* **Assignment**: Find the line containing "else MigrationConcurrencyLimit ≤". Retype it and every line after it through the end of the entries, exactly as written, with nothing added.

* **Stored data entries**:

Lemma grows_ref_backed i u c ref : grows (ref_backed i u c ref).
Proof.
  apply grows_exists. intros perms. apply grows_exists. intros d.
  apply grows_and; [apply grows_from_tables|apply grows_const].
Qed.

Lemma grows_backed i c r : grows (backed i c r).
Proof.
  intros e l [->|(u & cid & Hc & Hr & H)]; [by left|]. right. exists u, cid. split_and!; [done..|].
  destruct r; try (intros ref1 Href1; by apply grows_ref_backed, H).
  destruct H as (ref & ? & ?). exists ref. split; [done|]. by apply grows_ref_backed.
Qed.

Lemma grows_serves i c r : grows (serves i c r).
Proof. apply (grows_elem (λ e, en_thread e = i ∧ request_of e = Some (c, r))). Qed.

Lemma grows_works i w : grows (works i w).
Proof. apply (grows_elem (λ e, en_thread e = i ∧ internal_work e = Some w)). Qed.

Lemma grows_registers i r : grows (registers i r).
Proof. apply (grows_elem (λ e, en_thread e = i ∧ registering e = Some r)). Qed.

Lemma grows_answered i {X} (op : ROp X) x : grows (answered i op x).
Proof. apply (grows_elem (λ e, en_thread e = i ∧ en_event e = Ev op x)). Qed.

Lemma grows_new_account_role i {A} (q : rquery A) : grows (new_account_role i q).
Proof.
  intros e l Hl. destruct q; try done. destruct Hl as (? & ? & cr & em & ro & ? & ? & Hl).
  split_and!; [done..|]. exists cr, em, ro. split_and!; [by apply grows_registers|by apply grows_answered|].
  destruct Hl as [[? ?]|?]; [left; split; [done|by apply grows_answered]|by right].
Qed.

Lemma grows_manager i : grows (manager i).
Proof. intros e l (u & r & Hs & Hb). exists u, r. split; [by apply grows_serves|by apply grows_ref_backed]. Qed.

Lemma grows_may_write i {A} (q : rquery A) : grows (may_write i q).
Proof.
  intros e l [(w & H & Hd)|[H|H]].
  - left. exists w. split; [by apply grows_works|done].
  - right. left. by apply grows_new_account_role.
  - right. right. by apply grows_manager.
Qed.

Lemma grows_revoked k id u b lb : grows (λ l, revoked k id u b l lb).
Proof.
  intros e l (la & td & dd & lx & tq & dq & ->). by exists (e :: la), td, dd, lx, tq, dq.
Qed.
Fixpoint storage_loop (n : nat) (client : uuid) (job : MigrationJob) (jobID : uuid) (mc : migrationContext)
    (total i : Z) (first last : string) (moves : list diskMove) : mprog moved :=
  match moves with
  | [] => Ret (AllMoved first last)
  | m :: moves =>
      let spec := diskMoveSpec job m in
      match move_disk client (mj_SourceNode job) job spec with
      | None => do! failJob jobID ("unsupported VM type: " +:+ mj_VmType job) (Some mc) in Ret JobFailed
      | Some move =>
          let! upid := move in
          match upid with
          | Err e =>
              do! failJob jobID ("failed to move disk " +:+ mv_Disk m +:+ ": " +:+ e) (Some mc) in Ret JobFailed
          | Ok upid =>
              do! recordDiskMove mc (mj_SourceNode job) spec upid (i + 1) total in
              do! mask (UpdateMigrationJobProgress jobID (progress_of i total) upid) in
              do! started_first i jobID upid in
              let! r := waitForTask n client (mj_SourceNode job) upid in
              match r with
              | None => Ret Waiting
              | Some (Some e) =>
                  do! failJob jobID ("disk " +:+ mv_Disk m +:+ " move failed: " +:+ e) (Some mc) in Ret JobFailed
              | Some None =>
                  storage_loop n client job jobID mc total (i + 1) (if i =? 0 then upid else first) upid moves
              end
          end
      end
  end.

(** The result of an execution: whether it has returned. *)
Definition executeStorageMigration (n : nat) (client : uuid) (job : MigrationJob) (jobID : uuid)
    (mc : migrationContext) : mprog bool :=
  let cluster := mj_SourceClusterID job in
  let! disks := discoverDisks client (mj_SourceNode job) (mj_Vmid job) (mj_VmType job) in
  match disks with
  | Err e => do! failJob jobID ("failed to discover disks: " +:+ e) (Some mc) in Ret true
  | Ok [] => do! failJob jobID "no movable disks found on VM" (Some mc) in Ret true
  | Ok disks =>
      match resolveDiskTargets disks (mj_StorageMap job) (mj_TargetStorage job) with
      | [] =>
          do! failJob jobID "no disks to move — every selected disk is already on its target storage" (Some mc) in
          Ret true
      | moves =>
          do! mask (Publish cluster "migration_update" "migration" "migrating") in
          let! r := storage_loop n client job jobID mc (Z.of_nat (length moves)) 0 "" "" moves in
          match r with
          | Waiting => Ret false
          | JobFailed => Ret true
          | AllMoved _ _ =>
              let! now := mask Now in
              do! mask (CompleteMigrationJob OwnCtx jobID StatusCompleted now "") in
              do! mask (Publish cluster "migration_update" "migration" "completed") in
              do! mask (Publish cluster "task_update" "task" "completed") in
              do! mask (Publish cluster "vm_state_change" "vm" "storage_migrated") in
              Ret true
          end
      end
  end.

(** The move of one disk after the live phase; another type of guest than the two
    sends nothing, and has no error. *)
Definition move_on_target (client : uuid) (job : MigrationJob) (spec : DiskMoveSpec) : mprog (result string string) :=
  match move_disk client (mj_TargetNode job) job spec with
  | Some move => move
  | None => Ret (Ok "")
  end.

Fixpoint both_loop (n : nat) (client : uuid) (job : MigrationJob) (jobID : uuid) (mc : migrationContext)
    (total i : Z) (last : string) (moves : list diskMove) : mprog moved :=
  match moves with
  | [] => Ret (AllMoved "" last)
  | m :: moves =>
      let spec := diskMoveSpec job m in
      let! upid := move_on_target client job spec in
      match upid with
      | Err e =>
          do! failJob jobID ("failed to move disk " +:+ mv_Disk m +:+ " on target node: " +:+ e) (Some mc) in
          Ret JobFailed
      | Ok upid =>
          do! recordDiskMove mc (mj_TargetNode job) spec upid (i + 1) total in
          do! mask (UpdateMigrationJobProgress jobID
                      (fadd (f_lit 5 1) (fmul (progress_of i total) (f_lit 5 1))) upid) in
          let! r := waitForTask n client (mj_TargetNode job) upid in
          match r with
          | None => Ret Waiting
          | Some (Some e) =>
              do! failJob jobID ("disk " +:+ mv_Disk m +:+ " move failed on target node: " +:+ e) (Some mc) in
              Ret JobFailed
          | Some None => both_loop n client job jobID mc total (i + 1) upid moves
          end
      end
  end.

Definition mark_migrating (job : MigrationJob) (jobID : uuid) (upid : string) : mprog unit :=
  let! now := mask Now in
  do! mask (SetMigrationJobStarted jobID now upid) in
  do! mask (Publish (mj_SourceClusterID job) "migration_update" "migration" "migrating") in
  mask (Publish (mj_SourceClusterID job) "task_created" "task" "migrate").

Definition running_details (job : MigrationJob) (upid migrationType : string) : list (string * detail) :=
  [("upid", DText upid); ("vmid", DInt (mj_Vmid job)); ("vm_type", DText (typeLabel (mj_VmType job)));
   ("node", DText (mj_SourceNode job)); ("source_node", DText (mj_SourceNode job));
   ("target_node", DText (mj_TargetNode job)); ("migration_type", DText migrationType)].

Definition both_done (job : MigrationJob) (jobID : uuid) : mprog unit :=
  let! now := mask Now in
  do! mask (CompleteMigrationJob OwnCtx jobID StatusCompleted now "") in
  mask (Publish (mj_SourceClusterID job) "migration_update" "migration" "completed").

(** After the live phase: the disks. *)
Definition both_disks (n : nat) (client : uuid) (job : MigrationJob) (jobID : uuid) (mc : migrationContext) :
    mprog bool :=
  let cluster := mj_SourceClusterID job in
  let! disks := discoverDisks client (mj_TargetNode job) (mj_Vmid job) (mj_VmType job) in
  match disks with
  | Err e => do! failJob jobID ("failed to discover disks on target node: " +:+ e) (Some mc) in Ret true
  | Ok disks =>
      match resolveDiskTargets disks (mj_StorageMap job) (mj_TargetStorage job) with
      | [] =>
          do! both_done job jobID in
          do! mask (Publish cluster "inventory_change" "vm" "migrated") in
          Ret true
      | moves =>
          let! r := both_loop n client job jobID mc (Z.of_nat (length moves)) 0 "" moves in
          match r with
          | Waiting => Ret false
          | JobFailed => Ret true
          | AllMoved _ _ =>
              do! both_done job jobID in
              do! mask (Publish cluster "task_update" "task" "completed") in
              do! mask (Publish cluster "inventory_change" "vm" "migrated") in
              Ret true
          end
      end
  end.

Definition executeBothMigration (n : nat) (client : uuid) (job : MigrationJob) (jobID userID : uuid)
    (mc : migrationContext) : mprog bool :=
  let cluster := mj_SourceClusterID job in
  let! upid := executeIntraCluster client job in
  match upid with
  | Err e => do! failJob jobID ("live migration phase failed: " +:+ e) (Some mc) in Ret true
  | Ok upid =>
      do! mark_migrating job jobID upid in
      do! auditLog OwnCtx mc "migrate_running" (running_details job upid "both") in
      do! mask (InsertTaskHistory cluster userID upid
                  ("Migrate " +:+ mc_vmLabel mc +:+ ": " +:+ mj_SourceNode job +:+ " → " +:+ mj_TargetNode job +:+
                   " (phase 1: live)") "running" (mj_SourceNode job) "migrate") in
      let! r := waitForTask n client (mj_SourceNode job) upid in
      match r with
      | None => Ret false
      | Some (Some e) =>
          let! now := mask Now in
          do! mask (ReconcileTaskHistory OwnCtx upid "failed" e now) in
          do! failJob jobID ("live migration phase failed: " +:+ e) (Some mc) in
          Ret true
      | Some None =>
          let! now := mask Now in
          do! mask (ReconcileTaskHistory OwnCtx upid "completed" "OK" now) in
          do! mask (Publish cluster "task_update" "task" "completed") in
          do! mask (UpdateMigrationJobProgress jobID (f_lit 5 1) upid) in
          both_disks n client job jobID mc
      end
  end.
(* ===== verification/MigrationHandlers.v ===== *)
(** * The migration routes

    [api/handlers/migrations.go]: [Create], [List], [Get], [RunCheck], [Execute],
    [Cancel] and [ListByCluster]. A request is the validated parameters of its
    route; an identifier that does not parse is [None]. The goroutine that
    [Execute] starts is [background]. *)

From S2P Require Import Prelude GoFloat GoStrings ProxmoxApi Effects Crs DrsRules DrsPlanner DrsExecutor RbacEngine.
From S2P Require Import MigrationOps MigrationChecks MigrationRun.

Local Open Scope Z_scope.

Definition MigrationConcurrencyLimit : Z := 4.

(** A value of an object parameter; a number is its text. *)
Inductive json_value := JString (s : string) | JNumber (text : string) | JBool (b : bool) | JNull | JNested.

Definition scalarText (v : json_value) : option string :=
  match v with
  | JString s => Some s
  | JNumber text => Some text
  | JBool b => Some (if b then "true" else "false")
  | JNull => Some ""
  | JNested => None
  end.

Record CreateRequest := {
  rq_source_cluster_id : option uuid; rq_target_cluster_id : option uuid; rq_source_node : string;
  rq_target_node : string; rq_vmid : Z; rq_vm_type : string; rq_migration_type : string;
  rq_migration_mode : string; rq_storage_map : gmap string json_value; rq_network_map : gmap string json_value;
  rq_online : bool; rq_bwlimit_kib : Z; rq_delete_source : bool; rq_target_vmid : Z; rq_target_storage : string;
  rq_disk_format : string }.

(** What a route answers; [Failed] is a [fiber.Error]. *)
Inductive mreply :=
| Failed (e : reply)
| Job (status : Z) (job : MigrationJob)
| Items (l : list MigrationJob)
| Report (r : PreFlightReport)
| Started (id : uuid)
| Cancelled.

Definition refused (status : Z) (message : string) : mreply := Failed (fiber_error status message).

Definition invalid_param : mreply := refused 500 "Request validation failed".

Definition ImageFormats : list string := ["qcow2"; "raw"; "vmdk"].

Definition ValidImageFormat (f : string) : bool := bool_decide (f = "") || contains ImageFormats f.

(** The cross-field rules of [Create], in their order. *)
Definition refused_by_rules (q : CreateRequest) (src tgt : uuid) (storageMap : gmap string string) : option mreply :=
  let mode := rq_migration_mode q in
  let moves := bool_decide (mode = ModeStorage) || bool_decide (mode = ModeBoth) in
  let hasStorageMapEntries := existsb (λ v, negb (bool_decide (v = ""))) (map_to_list storageMap).*2 in
  if bool_decide (rq_migration_type q = TypeCrossCluster) && negb (bool_decide (mode = ModeLive)) then
    Some (refused 400 "migration_mode 'storage' and 'both' are only supported for intra-cluster migrations")
  else if moves && bool_decide (rq_target_storage q = "") && negb hasStorageMapEntries then
    Some (refused 400 "target_storage or a per-disk storage_map is required for storage and both migration modes")
  else if negb (ValidImageFormat (rq_disk_format q)) then
    Some (refused 400 "disk_format must be one of: raw, qcow2, vmdk")
  else if negb (bool_decide (rq_disk_format q = "")) && bool_decide (rq_vm_type q = VMTypeLXC) then
    Some (refused 400 "disk_format is not supported for containers")
  else if negb (bool_decide (rq_disk_format q = "")) && negb moves then
    Some (refused 400 "disk_format only applies to storage and both migration modes")
  else if bool_decide (rq_migration_type q = TypeIntraCluster) then
    if negb (src =? tgt) then
      Some (refused 400 "For intra-cluster migration, source and target cluster must be the same")
    else if bool_decide (mode = ModeStorage) then None
    else if bool_decide (rq_target_node q = "") then
      Some (refused 400 "target_node is required for intra-cluster live migration")
    else None
  else None.

(** The target node a job is stored with. *)
Definition stored_target (q : CreateRequest) : string :=
  if bool_decide (rq_migration_type q = TypeIntraCluster) && bool_decide (rq_migration_mode q = ModeStorage) &&
     bool_decide (rq_target_node q = "")
  then rq_source_node q else rq_target_node q.

Definition create_params (q : CreateRequest) (src tgt : uuid) (caller : option uuid)
    (storageMap networkMap : gmap string string) : CreateMigrationJobParams := {|
  cm_SourceClusterID := src; cm_TargetClusterID := tgt; cm_SourceNode := rq_source_node q;
  cm_TargetNode := stored_target q; cm_Vmid := Int32 (rq_vmid q); cm_VmType := rq_vm_type q;
  cm_MigrationType := rq_migration_type q; cm_StorageMap := storageMap; cm_NetworkMap := networkMap;
  cm_Online := rq_online q; cm_BwlimitKib := Int32 (rq_bwlimit_kib q); cm_DeleteSource := rq_delete_source q;
  cm_TargetVmid := Int32 (rq_target_vmid q); cm_CreatedBy := caller; cm_MigrationMode := rq_migration_mode q;
  cm_TargetStorage := rq_target_storage q; cm_DiskFormat := rq_disk_format q |}.

Definition created_details (q : CreateRequest) : list (string * detail) :=
  [("vmid", DInt (Int32 (rq_vmid q))); ("vm_type", DText (typeLabel (rq_vm_type q)));
   ("migration_type", DText (rq_migration_type q)); ("source_node", DText (rq_source_node q));
   ("target_node", DText (stored_target q)); ("online", DBool (rq_online q))].

Section handlers.
Context `{MR : MapRange} `{UP : UrlParser} `{LIB : MigrationLibrary} `{CFG : MigrationConfig}.

(** The range of [stringMap] from an entry on. *)
Fixpoint string_entries (field : string) (l : list (string * json_value)) (out : gmap string string) :
    result mreply (gmap string string) :=
  match l with
  | [] => Ok out
  | (key, raw) :: l =>
      match scalarText raw with
      | None => Err (refused 400 (field +:+ "." +:+ key +:+
                     ": expected a string or a number, not a nested object or array"))
      | Some text => string_entries field l (<[key := text]> out)
      end
  end.

Definition stringMap (field : string) (m : gmap string json_value) : result mreply (gmap string string) :=
  string_entries field (go_range m) ∅.

Definition requireNodeInCluster (cluster : uuid) (node : string) : mprog (option mreply) :=
  if bool_decide (node = "") then Ret None
  else
    let! member := mask (GetNodeByClusterAndName cluster node) in
    match member with
    | None => Ret (Some (refused 500 "Failed to look up the node"))
    | Some false => Ret (Some (refused 404 "Node not found in this cluster"))
    | Some true => Ret None
    end.

(** [manage:migration] on both clusters. *)
Definition requireBoth (src tgt : uuid) : mprog (option mreply) :=
  let! err := mask (RequirePerm "manage" "migration" src) in
  match err with
  | Some e => Ret (Some (Failed e))
  | None =>
      if src =? tgt then Ret None
      else
        let! err := mask (RequirePerm "manage" "migration" tgt) in
        Ret (Failed <$> err)
  end.

(** [AuditLog] on the guest of a job, or on the job where the guest is not known. *)
Definition audit_job (caller : option uuid) (cluster : uuid) (vmid : Z) (job : uuid) (action : string)
    (details : list (string * detail)) : mprog unit :=
  let! vm := mask (GetVMByClusterAndVmid cluster vmid) in
  match caller with
  | None => Ret tt
  | Some actor =>
      mask (AuditLogAs actor cluster "vm" (match vm with Some (id, _) => id | None => job end) action details)
  end.

(** The insert of a job, once everything is checked. *)
Definition insert_job (caller : option uuid) (q : CreateRequest) (src tgt : uuid)
    (storageMap networkMap : gmap string string) : mprog mreply :=
  let! job := mask (CreateMigrationJob (create_params q src tgt caller storageMap networkMap)) in
  match job with
  | Err _ => Ret (refused 500 "Failed to create migration job")
  | Ok job =>
      do! audit_job caller src (Int32 (rq_vmid q)) (mj_ID job) "migrate_created" (created_details q) in
      Ret (Job 201 job)
  end.

Definition create_checked (caller : option uuid) (q : CreateRequest) (src tgt : uuid)
    (storageMap networkMap : gmap string string) : mprog mreply :=
  let! err := requireNodeInCluster src (rq_source_node q) in
  match err with
  | Some e => Ret e
  | None =>
      let! err := requireNodeInCluster tgt (rq_target_node q) in
      match err with
      | Some e => Ret e
      | None =>
          match refused_by_rules q src tgt storageMap with
          | Some e => Ret e
          | None => insert_job caller q src tgt storageMap networkMap
          end
      end
  end.

Definition Create (caller : option uuid) (q : CreateRequest) : mprog mreply :=
  match rq_source_cluster_id q, rq_target_cluster_id q with
  | Some src, Some tgt =>
      let! err := requireBoth src tgt in
      match err with
      | Some e => Ret e
      | None =>
          match stringMap "storage_map" (rq_storage_map q), stringMap "network_map" (rq_network_map q) with
          | Err e, _ => Ret e
          | _, Err e => Ret e
          | Ok storageMap, Ok networkMap => create_checked caller q src tgt storageMap networkMap
          end
      end
  | _, _ => Ret invalid_param
  end.

Definition List_jobs (limit offset : Z) : mprog mreply :=
  let! access := mask (Accessible "view" "migration") in
  match access with
  | Err e => Ret (Failed e)
  | Ok access =>
      let '(scope, query) := clusterScopeFilter access in
      if negb query then Ret (Items [])
      else
        let! jobs := mask (ListMigrationJobs (Int32 limit) (Int32 offset) scope) in
        match jobs with
        | Err _ => Ret (refused 500 "Failed to list migration jobs")
        | Ok jobs => Ret (Items (List.filter (λ j, PermitsCluster access (mj_SourceClusterID j) ||
                                                   PermitsCluster access (mj_TargetClusterID j)) jobs))
        end
  end.

Definition ListByCluster (cluster : option uuid) (limit offset : Z) : mprog mreply :=
  match cluster with
  | None => Ret invalid_param
  | Some cluster =>
      let! jobs := mask (ListMigrationJobsByCluster cluster (Int32 limit) (Int32 offset)) in
      match jobs with
      | Err _ => Ret (refused 500 "Failed to list migration jobs")
      | Ok jobs => Ret (Items jobs)
      end
  end.

(** The job a route names, or the refusal. *)
Definition with_job (id : option uuid) (k : uuid → MigrationJob → mprog mreply) : mprog mreply :=
  match id with
  | None => Ret invalid_param
  | Some jobID =>
      let! job := mask (GetMigrationJob jobID) in
      match job with
      | Err _ => Ret (refused 404 "Migration job not found")
      | Ok job => k jobID job
      end
  end.

(** The same where the caller manages both its clusters. *)
Definition with_managed_job (id : option uuid) (k : uuid → MigrationJob → mprog mreply) : mprog mreply :=
  with_job id (λ jobID job,
    let! err := requireBoth (mj_SourceClusterID job) (mj_TargetClusterID job) in
    match err with
    | Some e => Ret e
    | None => k jobID job
    end).

Definition Get (id : option uuid) : mprog mreply :=
  with_job id (λ jobID job,
    let! err := mask (RequirePerm "view" "migration" (mj_SourceClusterID job)) in
    match err with
    | None => Ret (Job 200 job)
    | Some e =>
        let! errTgt := mask (RequirePerm "view" "migration" (mj_TargetClusterID job)) in
        match errTgt with
        | Some _ => Ret (Failed e)
        | None => Ret (Job 200 job)
        end
    end).

Definition RunCheck (id : option uuid) : mprog mreply :=
  with_managed_job id (λ jobID job,
    let! report := RunPreFlight jobID in
    match report with
    | Err _ => Ret (refused 500 "Pre-flight check failed")
    | Ok report => Ret (Report report)
    end).

Definition executable (status : string) : bool :=
  bool_decide (status = StatusPending) || bool_decide (status = StatusChecking).

Definition Execute_route (caller : option uuid) (id : option uuid) : mprog mreply :=
  with_managed_job id (λ jobID job,
    if negb (executable (mj_Status job)) then
      Ret (refused 409 ("Job is not in a state that can be executed (status: " +:+ mj_Status job +:+ ")"))
    else
      let userID := default uuid_Nil caller in
      let! reserved := mask TakeSlot in
      if negb reserved then
        Ret (refused 429 ("too many migrations in flight (max " +:+ Itoa MigrationConcurrencyLimit +:+
                          "); wait for one to finish before starting another"))
      else
        do! mask (SpawnExecute jobID userID) in
        do! mask (Publish (mj_SourceClusterID job) "migration_update" "migration" "started") in
        do! audit_job caller (mj_SourceClusterID job) (mj_Vmid job) jobID "migrate_started" [] in
        Ret (Started jobID)).

Definition Cancel_route (caller : option uuid) (id : option uuid) : mprog mreply :=
  with_managed_job id (λ jobID job,
    let! err := Cancel jobID in
    match err with
    | Some _ => Ret (refused 500 "Failed to cancel migration job")
    | None =>
        do! audit_job caller (mj_SourceClusterID job) (mj_Vmid job) jobID "migrate_cancelled" [] in
        Ret Cancelled
    end).

(** The goroutine of [Execute], with [n] wake-ups in each of its waits. *)
Definition background (n : nat) (jobID userID : uuid) : mprog unit :=
  let! ended := Execute n jobID userID in
  if (ended : bool) then mask ReleaseSlot else Ret tt.
End handlers.
(* ===== verification/MigrationHistory.v ===== *)
(** * Histories of migrations

    The routes and the goroutines they start, several at a time, over the table of
    jobs ([step]): what is asked and answered is in the history, newest first,
    under the number of its thread. A write that is answered with an error may
    have been made; what else the outside answers is free.

    - [migration_contacts_confirmed]: a request to Proxmox names only nodes that
      were looked up in the cluster it goes to.
    - [migration_changes_authorised]: a job is recorded, checked, started or
      cancelled by a thread that was told the caller manages both its clusters.

    Rows are never deleted: the removal of a cluster is left out. *)

From S2P Require Import Prelude GoFloat GoStrings ProxmoxApi Effects Crs DrsRules DrsPlanner DrsExecutor RbacEngine.
From S2P Require Import MigrationOps MigrationChecks MigrationRun MigrationHandlers.

Local Open Scope Z_scope.

(** ** The system *)

Record mentry := Men { me_thread : nat; me_event : event MOp }.

Record MSys := { m_jobs : jobs; m_slots : Z; m_log : list mentry }.

(** A row as [createMigrationJob] inserts it, with the defaults of the other
    columns. *)
Definition createMigrationJob (id : uuid) (a : CreateMigrationJobParams) : MigrationJob := {|
  mj_ID := id; mj_SourceClusterID := cm_SourceClusterID a; mj_TargetClusterID := cm_TargetClusterID a;
  mj_SourceNode := cm_SourceNode a; mj_TargetNode := cm_TargetNode a; mj_Vmid := cm_Vmid a;
  mj_VmType := cm_VmType a; mj_MigrationType := cm_MigrationType a; mj_StorageMap := cm_StorageMap a;
  mj_NetworkMap := cm_NetworkMap a; mj_Online := cm_Online a; mj_BwlimitKib := cm_BwlimitKib a;
  mj_DeleteSource := cm_DeleteSource a; mj_TargetVmid := cm_TargetVmid a; mj_Status := StatusPending;
  mj_Upid := ""; mj_Progress := f_lit 0 0; mj_CheckResults := None; mj_ErrorMessage := "";
  mj_CreatedBy := cm_CreatedBy a; mj_StartedAt := None; mj_CompletedAt := None;
  mj_MigrationMode := cm_MigrationMode a; mj_TargetStorage := cm_TargetStorage a; mj_DiskFormat := cm_DiskFormat a |}.

(** [source_cluster_id = ANY(scope) OR target_cluster_id = ANY(scope)], or no scope. *)
Definition listed (scope : option (list uuid)) (j : MigrationJob) : bool :=
  row_in_scope scope (Some (mj_SourceClusterID j)) || row_in_scope scope (Some (mj_TargetClusterID j)).

Definition rows_from (d : jobs) (keep : MigrationJob → bool) (x : result string (list MigrationJob)) : Prop :=
  ∀ l, x = Ok l → Forall (λ j, keep j = true ∧ ∃ id, d !! id = Some j) l.

(** A statement [f] that was answered with [x]. *)
Definition written (f : jobs → jobs) (d : jobs) (x : option string) (d' : jobs) : Prop :=
  d' = f d ∨ (x ≠ None ∧ d' = d).

Definition inserted (arg : CreateMigrationJobParams) (d : jobs) (x : result string MigrationJob) (d' : jobs) : Prop :=
  match x with
  | Ok j => ∃ id, d !! id = None ∧ j = createMigrationJob id arg ∧ d' = <[id := j]> d
  | Err _ => d' = d ∨ ∃ id, d !! id = None ∧ d' = <[id := createMigrationJob id arg]> d
  end.

(** How the outside may answer, with the rows and the slots it leaves. *)
Definition may_answer {X} (e : MOp X) (d : jobs) (slots : Z) : X → jobs → Z → Prop :=
  match e in MOp X return X → jobs → Z → Prop with
  | GetMigrationJob id => λ x d' n, d' = d ∧ n = slots ∧ ∀ j, x = Ok j → d !! id = Some j
  | CreateMigrationJob arg => λ x d' n, n = slots ∧ inserted arg d x d'
  | UpdateMigrationJobStatus id status => λ x d' n, n = slots ∧ written (updateMigrationJobStatus id status "") d x d'
  | UpdateMigrationJobChecks id report status =>
      λ x d' n, n = slots ∧ written (updateMigrationJobChecks id report status) d x d'
  | SetMigrationJobStarted id at_ upid => λ x d' n, n = slots ∧ written (setMigrationJobStarted id at_ upid) d x d'
  | UpdateMigrationJobProgress id p upid => λ x d' n, n = slots ∧ written (updateMigrationJobProgress id p upid) d x d'
  | CompleteMigrationJob _ id status at_ error =>
      λ x d' n, n = slots ∧ written (completeMigrationJob id status at_ error) d x d'
  | CancelMigrationJob id => λ x d' n, n = slots ∧ written (cancelMigrationJob id) d x d'
  | ListMigrationJobs _ _ scope => λ x d' n, d' = d ∧ n = slots ∧ rows_from d (listed scope) x
  | ListMigrationJobsByCluster c _ _ => λ x d' n, d' = d ∧ n = slots ∧ rows_from d (listed (Some [c])) x
  | TakeSlot => λ x d' n, d' = d ∧
      if x : bool then slots < MigrationConcurrencyLimit ∧ n = slots + 1
      else MigrationConcurrencyLimit ≤ slots ∧ n = slots
  | ReleaseSlot => λ _ d' n, d' = d ∧ n = slots - 1
  | _ => λ _ d' n, d' = d ∧ n = slots
  end.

* **Exercise answer**:
      else MigrationConcurrencyLimit ≤ slots ∧ n = slots
  | ReleaseSlot => λ _ d' n, d' = d ∧ n = slots - 1
  | _ => λ _ d' n, d' = d ∧ n = slots
  end.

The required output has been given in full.